Activity:
Report each line of the records where "acknowledged" occurs.

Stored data

(** The phases that follow the parse and the validation: the requests
    they send and what the result counts. *)
Lemma importParsedData_trace hr ds pd entries logEntries snt l s :
  Forall2 parsedFrom entries (documents pd) ->
  Forall (fun doc => nameRenders doc = true) entries ->
  Forall2 parsedLogFrom logEntries (logs pd) ->
  reached snt l s ->
  triple (importParsedData hr ds pd) s
    (fun r s' =>
       exists docReqs siteReqs logReqs final,
         sent (fst (fst s')) = snt ++ docReqs ++ siteReqs ++ logReqs ++ [final]
         /\ Forall2 (insertsDocument hr ds) entries docReqs
         /\ updatesSite ds siteReqs
         /\ Forall2 (insertsLog ds) logEntries logReqs
         /\ insertsFinalLog ds final
         /\ documentsImported r
            = (l_documentsImported l + acknowledged storesResult snt docReqs)%nat
         /\ logsImported r
            = (l_logsImported l
               + acknowledged storesLog (snt ++ docReqs ++ siteReqs) logReqs)%nat
         /\ (length (errors r) + acknowledged storesResult snt docReqs
             + acknowledged storesResult (snt ++ docReqs) siteReqs
             = length (errors (result l)) + length docReqs + length siteReqs)%nat
         /\ warnings r = warnings (result l)
         /\ success r
            = ((length (errors r) =? 0)%nat || (0 <? documentsImported r)%nat))
    (fun _ _ => False).
Proof.
  intros Hdocs Hnames Hlogs H. unfold importParsedData. cbv zeta.
  apply triple_bind.
  eapply triple_weaken; [apply (reached_getResult _ _ _ H) | | intros ? ? []].
  clear s H. intros r0 s (_ & H). cbn beta.
  apply triple_bind.
  eapply triple_weaken; [apply (reached_notifyProgress _ _ _ _ H) | | intros ? ? []].
  clear s H. intros _a s H. cbn beta.
  apply triple_bind. unfold forEach.
  eapply triple_weaken;
    [apply (forEachFrom_importDocument_trace hr ds _ entries _ Hdocs Hnames
              0%nat _ _ _ H)
    | | intros ? ? []].
  clear s H. intros _b s (docReqs & esD & HD & HlenD & H). cbn beta.
  apply triple_bind.
  eapply triple_weaken; [apply (reached_modifyLocals _ _ _ _ H) | | intros ? ? []].
  clear s H. intros _c s H. cbn beta in H.
  apply triple_bind.
  eapply triple_weaken; [apply (reached_getResult _ _ _ H) | | intros ? ? []].
  intros r1 s1 (_ & H1). cbn beta. clear s H.
  apply triple_bind.
  eapply triple_weaken; [apply (reached_notifyProgress _ _ _ _ H1) | | intros ? ? []].
  clear s1 H1. intros _d s H. cbn beta.
  apply triple_bind.
  eapply triple_weaken; [apply (updateSite_step ds pd _ _ _ H) | | intros ? ? []].
  clear s H. intros _e s (siteReqs & esS & l3 & HS & HlenS & Hl3 & H). cbn beta.
  apply triple_bind.
  eapply triple_weaken; [apply (reached_getResult _ _ _ H) | | intros ? ? []].
  intros r2 s1 (_ & H1). cbn beta. clear s H.
  apply triple_bind.
  eapply triple_weaken; [apply (reached_notifyProgress _ _ _ _ H1) | | intros ? ? []].
  clear s1 H1. intros _f s H. cbn beta.
  apply triple_bind.
  eapply triple_weaken;
    [apply (forEachFrom_importLog_trace hr ds logEntries _ Hlogs 0%nat _ _ _ H)
    | | intros ? ? []].
  clear s H. intros _g s (logReqs & HL & H). cbn beta.
  apply triple_bind.
  eapply triple_weaken; [apply (reached_modifyLocals _ _ _ _ H) | | intros ? ? []].
  clear s H. intros _h s H. cbn beta in H.
  apply triple_bind.
  eapply triple_weaken; [apply (finalLog_step hr ds _ _ _ H) | | intros ? ? []].
  clear s H. intros _i s (final & HF & H). cbn beta.
  apply triple_bind.
  eapply triple_weaken; [apply (reached_getLocals _ _ _ H) | | intros ? ? []].
  intros l5 s1 (-> & H1). cbn beta. clear s H.
  apply triple_bind.
  eapply triple_weaken; [apply (reached_notifyProgress _ _ _ _ H1) | | intros ? ? []].
  clear s1 H1. intros _j s H. cbn beta.
  apply triple_bind.
  eapply triple_weaken; [apply (reached_modifyLocals _ _ _ _ H) | | intros ? ? []].
  clear s H. intros _k s H. cbn beta.
  eapply triple_weaken; [apply (reached_getResult _ _ _ H) | | intros ? ? []].
  intros r s' (-> & [Hsent _]).
  exists docReqs, siteReqs, logReqs, final.
  split; [rewrite Hsent, <- !app_assoc; reflexivity|].
  split; [exact HD|]. split; [exact HS|]. split; [exact HL|]. split; [exact HF|].
  destruct Hl3 as (He3 & Hw3 & Hd3 & Hg3 & Hn3 & Hk3).
  destruct l as [[] n k]. destruct l3 as [[] n3 k3].
  unfold afterDocuments, afterLogs, updResult, withErrors, withSuccess,
    withLogsImported, withDocumentsImported in *.
  cbn in *. subst.
  rewrite <- !app_assoc.
  split; [reflexivity|]. split; [reflexivity|].
  split; [rewrite !length_app; lia|]. split; reflexivity.
Qed.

Task solution:
            = (l_documentsImported l + acknowledged storesResult snt docReqs)%nat
               + acknowledged storesLog (snt ++ docReqs ++ siteReqs) logReqs)%nat
         /\ (length (errors r) + acknowledged storesResult snt docReqs
             + acknowledged storesResult (snt ++ docReqs) siteReqs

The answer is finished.